Выбрать главу

Валентина Семеновна привыкла доверять Репину и тут же взялась за сборы. Она сама поедет устраивать мальчика.

Немчинов звал ее к себе в деревню, умолял привезти детей. Но сейчас Валентине Семеновне устраиваться в деревне не хотелось. Она отвезла к мужу ребятишек и вернулась за Тошей.

Репин снабдил Серова письмами к конференц-секретарю Академии художеств Исееву и к своему бывшему учителю Чистякову.

Петра Федоровича Исеева Репин любил и уважал, а тот, в свою очередь, восхищался талантливым художником. Еще в бытность Репина учеником академии Исеев неоднократно помогал ему то заказом, то покупкой этюда, то рекомендацией. Выплывший год назад проект пригласить Репина в профессора академии, конечно, был выдвинут Исеевым. Репин мог надеяться, что все возможное он сделает и для Валентина Серова.

Так же уверен был Репин в добром отношении к юному художнику со стороны Чистякова.

· · ·

Едва Серовы приехали в Петербург, Валентина Семеновна поспешила возобновить старые знакомства и связи. Свезла Тошу в семью друга его отца, драматурга Алексея Антиповича Потехина, автора популярных в свое время пьес из крестьянского быта. Мальчика приняли с открытой душой, восхищались его рисунками, но Тоша дичился, молча сидел в углу, что-то зарисовывая. В доме Потехиных блистал родственник хозяев — начинающий композитор Аренский. Позже, будучи взрослым, Серов поддерживал отношения с этим семейством, пока же единственным следом этого знакомства оказался карандашный портрет гимназиста Потехина, зарисованный в одном из Тошиных альбомов.

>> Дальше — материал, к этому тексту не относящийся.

(** * ai-meeting-assistant: the Piper (text-to-speech) and Whisper
      (speech-to-text) services

    A shallow embedding of [services/piper/main.py] and
    [services/whisper/main.py], and the properties of their framing,
    streaming and error-mapping code.

    Conventions of the embedding.
    - A Python [int] is a [Z]; a length or an index of a sequence is a [nat].
    - A Python [bytes] is a [list byte].
    - A Python [str] is the list of its code points ([list N]); [str "abc"]
      writes an ASCII literal.
    - A Python [float] is a binary64 primitive float.
    - A Python exception is a value of [exn]: its class and the text [str(e)]
      gives; code that may raise returns a [result].
    - What the services do not compute themselves (the Piper process, the
      Whisper model, the file system's choice of a temporary name, the text
      of a float) is a field of a record of oracles, over which every theorem
      is quantified. *)

From Stdlib Require Import ZArith List Lia Strings.Byte Ascii String.
From Stdlib Require Import Floats.PrimFloat DecimalString.
From stdpp Require Import base option list gmap.

#[local] Set Warnings "-inexact-float,-abstract-large-number".
Local Open Scope Z_scope.

(** ** Python values *)

Module Py.

Abbreviation bytes := (list byte).
Abbreviation pystr := (list N).

(** An ASCII literal as a Python [str]. *)
Definition str (s : string) : pystr :=
  map N_of_ascii (list_ascii_of_string s).

(** The exception classes the two services meet. [OtherValueError] stands
    for any other subclass of [ValueError] ([UnicodeError],
    [json.JSONDecodeError], ...), by name, and [OtherError] for any other
    subclass of [Exception] that is not a [ValueError]. *)
Inductive exc_class :=
| RuntimeError
| FileNotFoundError
| ValueError
| UnicodeDecodeError
| UnicodeEncodeError
| OtherValueError (name : pystr)
| ZeroDivisionError
| StructError
| TimeoutExpired
| HTTPExceptionClass
| OtherError (name : pystr).

(** An exception: its class and what [str(e)] returns. *)
Record exn := Exn { exc_type : exc_class; exc_str : pystr }.

(** The outcome of code that may raise. *)
Inductive result (A : Type) :=
| Ok (a : A)
| Raise (e : exn).
Arguments Ok {A} a.
Arguments Raise {A} e.

Definition bind {A B} (r : result A) (k : A -> result B) : result B :=
  match r with
  | Ok a => k a
  | Raise e => Raise e
  end.

(** [x in s] on [str]: [x] occurs in [s] as a contiguous run. *)
Fixpoint startswith (x s : pystr) : bool :=
  match x, s with
  | [], _ => true
  | _ :: _, [] => false
  | a :: x', b :: s' => N.eqb a b && startswith x' s'
  end.

Fixpoint contains (x s : pystr) : bool :=
  startswith x s ||
  match s with
  | [] => false
  | _ :: s' => contains x s'
  end.

(** [str.isspace] on one code point: the Unicode white space table of
    CPython. *)
Definition isspace (c : N) : bool :=
  ((9 <=? c) && (c <=? 13) || (28 <=? c) && (c <=? 32) || (c =? 133)
   || (c =? 160) || (c =? 5760) || (8192 <=? c) && (c <=? 8202)
   || (c =? 8232) || (c =? 8233) || (c =? 8239) || (c =? 8287)
   || (c =? 12288))%N.

Fixpoint lstrip (s : pystr) : pystr :=
  match s with
  | [] => []
  | c :: s' => if isspace c then lstrip s' else s
  end.

Definition rstrip (s : pystr) : pystr := rev (lstrip (rev s)).

(** [s.strip()] *)
Definition strip (s : pystr) : pystr := rstrip (lstrip s).

(** [sep.join(parts)] *)
Fixpoint join (sep : pystr) (parts : list pystr) : pystr :=
  match parts with
  | [] => []
  | [p] => p
  | p :: ps => p ++ sep ++ join sep ps
  end.

(** Truth value of a [float]: false for [0.0] and [-0.0] only. *)
Definition float_truthy (x : float) : bool := negb (PrimFloat.eqb x 0%float).

(** [range(0, stop, step)] for a positive [step], and the slice
    [b[i:i+n]]. *)
Definition range0 (stop step : nat) : list nat :=
  map (fun k => (k * step)%nat) (seq 0 (Nat.div (stop + step - 1) step)).

Definition slice {A} (b : list A) (i n : nat) : list A := take n (drop i b).

(** *** UTF-8 *)

Definition byte_of_Z (z : Z) : byte :=
  default x00 (Byte.of_N (Z.to_N (z mod 256))).

Definition Z_of_byte (b : byte) : Z := Z.of_N (Byte.to_N b).

(** [s.encode('utf-8')]: a surrogate code point cannot be encoded. *)
Definition encode_cp (c : N) : option bytes :=
  let z := Z.of_N c in
  if z <? 128 then Some [byte_of_Z z]
  else if z <? 2048 then
    Some [byte_of_Z (192 + z / 64); byte_of_Z (128 + z mod 64)]
  else if z <? 65536 then
    if (55296 <=? z) && (z <=? 57343) then None
    else Some [byte_of_Z (224 + z / 4096); byte_of_Z (128 + (z / 64) mod 64);
               byte_of_Z (128 + z mod 64)]
  else if z <? 1114112 then
    Some [byte_of_Z (240 + z / 262144); byte_of_Z (128 + (z / 4096) mod 64);
          byte_of_Z (128 + (z / 64) mod 64); byte_of_Z (128 + z mod 64)]
  else None.

Fixpoint encode_utf8_opt (s : pystr) : option bytes :=
  match s with
  | [] => Some []
  | c :: s' =>
      match encode_cp c, encode_utf8_opt s' with
      | Some b, Some bs => Some (b ++ bs)
      | _, _ => None
      end
  end.

Definition encode_utf8 (s : pystr) : result bytes :=
  match encode_utf8_opt s with
  | Some b => Ok b
  | None =>
      Raise (Exn UnicodeEncodeError
               (str "'utf-8' codec can't encode character: surrogates not allowed"))
  end.

Definition is_cont (z : Z) : bool := (128 <=? z) && (z <=? 191).

(** [b.decode('utf-8')] with the default, strict error handling: shortest
    forms only, no surrogates, nothing above U+10FFFF. *)
Fixpoint decode_utf8_opt (b : bytes) : option pystr :=
  match b with
  | [] => Some []
  | b0 :: r0 =>
      let z0 := Z_of_byte b0 in
      if z0 <? 128 then cons (Z.to_N z0) <$> decode_utf8_opt r0
      else
        match r0 with
        | [] => None
        | b1 :: r1 =>
            let z1 := Z_of_byte b1 in
            if (194 <=? z0) && (z0 <=? 223) then
              if is_cont z1
              then cons (Z.to_N ((z0 - 192) * 64 + (z1 - 128))) <$> decode_utf8_opt r1
              else None
            else
              match r1 with
              | [] => None
              | b2 :: r2 =>
                  let z2 := Z_of_byte b2 in
                  if (224 <=? z0) && (z0 <=? 239) then
                    if is_cont z1 && is_cont z2
                       && negb ((z0 =? 224) && (z1 <? 160))
                       && negb ((z0 =? 237) && (160 <=? z1))
                    then cons (Z.to_N ((z0 - 224) * 4096 + (z1 - 128) * 64 + (z2 - 128)))
                           <$> decode_utf8_opt r2
                    else None
                  else
                    match r2 with
                    | [] => None
                    | b3 :: r3 =>
                        let z3 := Z_of_byte b3 in
                        if (240 <=? z0) && (z0 <=? 244)
                           && is_cont z1 && is_cont z2 && is_cont z3
                           && negb ((z0 =? 240) && (z1 <? 144))
                           && negb ((z0 =? 244) && (144 <=? z1))
                        then cons (Z.to_N ((z0 - 240) * 262144 + (z1 - 128) * 4096
                                           + (z2 - 128) * 64 + (z3 - 128)))
                               <$> decode_utf8_opt r3
                        else None
                    end
              end
        end
  end.

Definition decode_utf8 (b : bytes) : result pystr :=
  match decode_utf8_opt b with
  | Some s => Ok s
  | None =>
      Raise (Exn UnicodeDecodeError (str "'utf-8' codec can't decode bytes"))
  end.

(** *** [struct.pack] with a little-endian format of [4s], [I] and [H] *)

Inductive fmt := F4s | FI | FH.
Inductive arg := ABytes (b : bytes) | AInt (z : Z).

(** The [w] low bytes of [v], least significant first. *)
Fixpoint le_bytes (w : nat) (v : Z) : bytes :=
  match w with
  | O => []
  | S w' => byte_of_Z v :: le_bytes w' (v / 256)
  end.

(** The unsigned integer a little-endian byte string stands for. *)
Fixpoint le_int (b : bytes) : Z :=
  match b with
  | [] => 0
  | x :: b' => Z_of_byte x + 256 * le_int b'
  end.

(** The range of an [I] and of an [H] field. *)
Definition fits_I (z : Z) : Prop := 0 <= z <= 4294967295.
Definition fits_H (z : Z) : Prop := 0 <= z <= 65535.

Definition struct_error : exn :=
  Exn StructError (str "argument out of range").

(** One field: [I] and [H] refuse a value outside the field's range, [4s]
    cuts or pads its argument to four bytes. *)
Definition pack_field (f : fmt) (a : arg) : result bytes :=
  match f, a with
  | F4s, ABytes b => Ok (take 4 (b ++ replicate 4 x00))
  | FI, AInt z =>
      if (0 <=? z) && (z <=? 4294967295) then Ok (le_bytes 4 z) else Raise struct_error
  | FH, AInt z =>
      if (0 <=? z) && (z <=? 65535) then Ok (le_bytes 2 z) else Raise struct_error
  | _, _ => Raise struct_error
  end.

Fixpoint struct_pack (fs : list fmt) (args : list arg) : result bytes :=
  match fs, args with
  | [], [] => Ok []
  | f :: fs', a :: args' =>
      bind (pack_field f a) (fun b =>
      bind (struct_pack fs' args') (fun bs => Ok (b ++ bs)))
  | _, _ => Raise struct_error
  end.

(** *** Code with effects

    A computation over a state [S] that returns or raises; the state it
    leaves is kept either way. *)

Definition M (S A : Type) : Type := S -> result A * S.

Definition ret {S A} (a : A) : M S A := fun s => (Ok a, s).

Definition raise {S A} (e : exn) : M S A := fun s => (Raise e, s).

Definition lift {S A} (r : result A) : M S A := fun s => (r, s).

Definition mbind {S A B} (m : M S A) (k : A -> M S B) : M S B :=
  fun s =>
    match m s with
    | (Ok a, s') => k a s'
    | (Raise e, s') => (Raise e, s')
    end.

(** [try: m  except ... as e: h e], for a handler [h] that re-raises what its
    clause does not catch. *)
Definition try_except {S A} (m : M S A) (h : exn -> M S A) : M S A :=
  fun s =>
    match m s with
    | (Ok a, s') => (Ok a, s')
    | (Raise e, s') => h e s'
    end.

(** [try: m  finally: c]: [c] runs on every way out of [m]; what it raises
    replaces the outcome of [m]. *)
Definition try_finally {S A} (m : M S A) (c : M S unit) : M S A :=
  fun s =>
    match m s with
    | (r, s') =>
        match c s' with
        | (Ok _, s'') => (r, s'')
        | (Raise e, s'') => (Raise e, s'')
        end
    end.

Notation "x <- m ;; k" := (mbind m (fun x => k))
  (at level 100, m at next level, right associativity).

(** What an endpoint hands back to the framework: a response (sent with
    status 200), or an [HTTPException] that leaves the handler. *)
Inductive http_result (R : Type) :=
| Returned (r : R)
| HTTPException (status_code : Z) (detail : pystr).
Arguments Returned {R} r.
Arguments HTTPException {R} status_code detail.

(** *** What [strip] leaves *)

(** Nothing but white space. *)
Definition all_space (s : pystr) : Prop := Forall (fun c => isspace c = true) s.

(** No white space at either end. *)
Definition trimmed (s : pystr) : Prop :=
  (forall c, head s = Some c -> isspace c = false) /\
  (forall c, last s = Some c -> isspace c = false).

(** *** Facts about bytes, fields and slices *)

Lemma Z_of_byte_range b : 0 <= Z_of_byte b <= 255.
Proof.
  unfold Z_of_byte. pose proof (Byte.to_N_bounded b). lia.
Qed.

Lemma Z_of_byte_of_Z z : Z_of_byte (byte_of_Z z) = z mod 256.
Proof.
  unfold Z_of_byte, byte_of_Z.
  assert (Hr : 0 <= z mod 256 < 256) by (apply Z.mod_pos_bound; lia).
  destruct (Byte.of_N (Z.to_N (z mod 256))) as [b|] eqn:E.
  - apply Byte.to_of_N in E. simpl. rewrite E. lia.
  - apply Byte.of_N_None_iff in E. lia.
Qed.

Lemma length_le_bytes w v : length (le_bytes w v) = w.
Proof.
  revert v. induction w as [|w IH]; intros v; simpl; [reflexivity | by rewrite IH].
Qed.

(** Reading back what was written: a value that fits [w] bytes survives. *)
Lemma le_int_le_bytes w v :
  0 <= v < 256 ^ Z.of_nat w -> le_int (le_bytes w v) = v.
Proof.
  revert v. induction w as [|w IH]; intros v Hv.
  - simpl in *. lia.
  - cbn [le_bytes le_int]. rewrite Z_of_byte_of_Z.
    rewrite IH.
    + pose proof (Z.div_mod v 256). lia.
    + rewrite Nat2Z.inj_succ, Z.pow_succ_r in Hv by lia.
      split; [apply Z.div_pos; lia | apply Z.div_lt_upper_bound; lia].
Qed.

Lemma le_int_I z : fits_I z -> le_int (le_bytes 4 z) = z.
Proof. intros [H0 H1]. apply le_int_le_bytes. simpl. lia. Qed.
(** * cv2_show: mosaic layout and presentation of float images

    A shallow embedding of [cv2_show.py] (module "Utility functions for
    showing images from model") and the properties of its layout,
    sign-encoding, normalisation, assembly and presentation code.

    Modelling conventions.
    - A numpy array is a record of its dtype, its shape and its samples in
      row-major (C) order.
    - The samples of an image are exact rationals ([Q]) and the arithmetic
      on samples (the normalisation, the division by 255) is exact: a
      formula for a buffer names the operations the code applies, and the
      bounds on normalised samples are stated with room for the rounding of
      these operations.  Equality of samples is [Qeq].
    - The scalar arithmetic of the module (the square root and the quotient
      of [best_grid], the scale factors and the cell size of
      [show_images_grid]) is binary64 arithmetic: [spec_float] of the
      standard library with its correctly rounded operations.  [best_grid]
      is the layout in exact arithmetic and [best_grid_f64] the layout as
      binary64 computes it; the two are compared below.
    - Python exceptions are values of [pyerr]; a computation returns a
      [result].
    - Calls into OpenCV and the logger are recorded as [event]s in a trace
      that is threaded through the computation, so that the order of the
      external calls can be stated. *)

From Stdlib Require Import ZArith QArith Qround Qminmax Qabs List Bool Lia Lqa.
From Stdlib Require Import SpecFloat.
Import ListNotations.

Local Open Scope Z_scope.

(** ** Python exceptions and results *)

Inductive pyerr : Type :=
| AssertionError
| ValueError
| TypeError
| IndexError
| ZeroDivisionError
| OverflowError
| Cv2Error      (* cv2.error raised by an OpenCV primitive *)
| NonFinite.    (* not a Python exception: numpy goes on with inf/nan after a
                   division by zero (RuntimeWarning); the rational model
                   cannot follow the run any further *)

Inductive result (A : Type) : Type :=
| Ok (a : A)
| Err (e : pyerr).

Arguments Ok {A} a.
Arguments Err {A} e.

Definition rbind {A B} (r : result A) (k : A -> result B) : result B :=
  match r with
  | Ok a => k a
  | Err e => Err e
  end.

(** ** Arrays *)

Inductive dtype : Type := Float32 | Float64 | Int64 | UInt8.

(** [image.dtype in [np.float32, np.float64]] *)
Definition is_floating (d : dtype) : bool :=
  match d with
  | Float32 | Float64 => true
  | _ => false
  end.

Record ndarray : Type := mkArr {
  dt : dtype;
  shape : list nat;
  data : list Q
}.

Definition ndim (a : ndarray) : nat := length (shape a).

Definition amap (f : Q -> Q) (a : ndarray) : ndarray :=
  mkArr (dt a) (shape a) (map f (data a)).

Definition Qltb (x y : Q) : bool := negb (Qle_bool y x).

(** ** Constants of the module *)

Definition DESIRED_HEIGHT : Z := 500.
Definition DEFAULT_BACKGROUND_COLOR : Q := ((3 # 10) * 255)%Q.
Definition eps : Q := (1 # 1000000000000000)%Q.   (* 1e-15 *)

Definition KEY_ESCAPE : Z := 27.
Definition KEY_q : Z := 113.                   (* ord('q') *)

(** ** binary64 numbers

    A Python float and a [np.float64] are binary64 numbers: [spec_float] at
    precision 53 with exponents below 1024.  [SFsqrt], [SFdiv] and [SFmul]
    of the standard library round to nearest, ties to even. *)

Definition f64 : Type := spec_float.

Потащила Серова сына к Корсовым. Сам Корсов все еще выступал на оперной сцене, но не он заинтересовал мальчика, а его жена — прелестная, женственная, мягкая. Тоша попытался было даже брать у нее уроки французского языка, но продолжалось это недолго, начались занятия в академии, и Тоша от Корсовых отошел тоже.

Зато третий дом стал навсегда родным ему домом — семья тетки Аделаиды Семеновны Симанович.

· · ·

Время шло, а из академии пока что никакого ответа о том, допущен или нет к экзаменам Валентин Серов, не было. Боясь показать вид, что он волнуется, Тоша потихоньку бегал посмотреть на дом, где помещалась академия, потолкаться в узких старинных коридорах, заглянуть сквозь приоткрытые двери в чужие мастерские. В картинной галерее при академии он знал уже наизусть каждую вещь.

Чувства, которые волновали его, были совершенно естественными. Кто из будущих художников не стоял молчаливо и взволнованно около знаменитых фиванских сфинксов, стерегущих лестницу в этот храм искусства? Кто не расспрашивал друзей, не листал справочников, путеводителей, энциклопедий, чтобы узнать хоть что-нибудь о его строителях Деламотте и Кокоринове, об истории создания императорской Академии художеств? Этот этап проходил сейчас и Валентин Серов.

Правда, от Репина и его друзей, бывших академистов, он немало слыхал об академии, об ее внутренних порядках, о профессорах, об отношении начальства к студентам. Знал по рассказам и то, где расположены мастерские, где какие классы.

Но некому было ему рассказать, что академия создана было не только для того, чтобы растить таланты, а для удовлетворения эстетических потребностей верхушки дворянского общества. Это учебное заведение более ста лет выпускало превосходных рисовальщиков, живописцев, скульпторов, главным делом которых было украшение дворцов и домов русской знати.

Однако жизнь двигалась вперед, менялись не только взаимоотношения отдельных людей, но и целых классов. Поднимала голову промышленная буржуазия и входила в силу. Эстетические взгляды и требования менялись.

Новому обществу уже чужды были ложный классицизм, романтизм, академическая напыщенность. К шестидесятым годам, к эпохе реформ, появилось требование самобытности, национальности искусства, был поднят вопрос о допущении «простого жанра».

Академия всего этого принять не могла, оставаясь цитаделью дворянского искусства.

Идеологические искания, стремления к установлению новых эстетических критериев непосредственно касались учеников академии, принадлежавших к самым разным слоям общества. Эти все вопросы волновали молодые умы. Это было делом их жизни, их творчества. Шла упорная скрытая борьба с безыдейным натурализмом, с эстетическим академизмом — за содержание, за простоту, за народность, за конкретность, за реализм.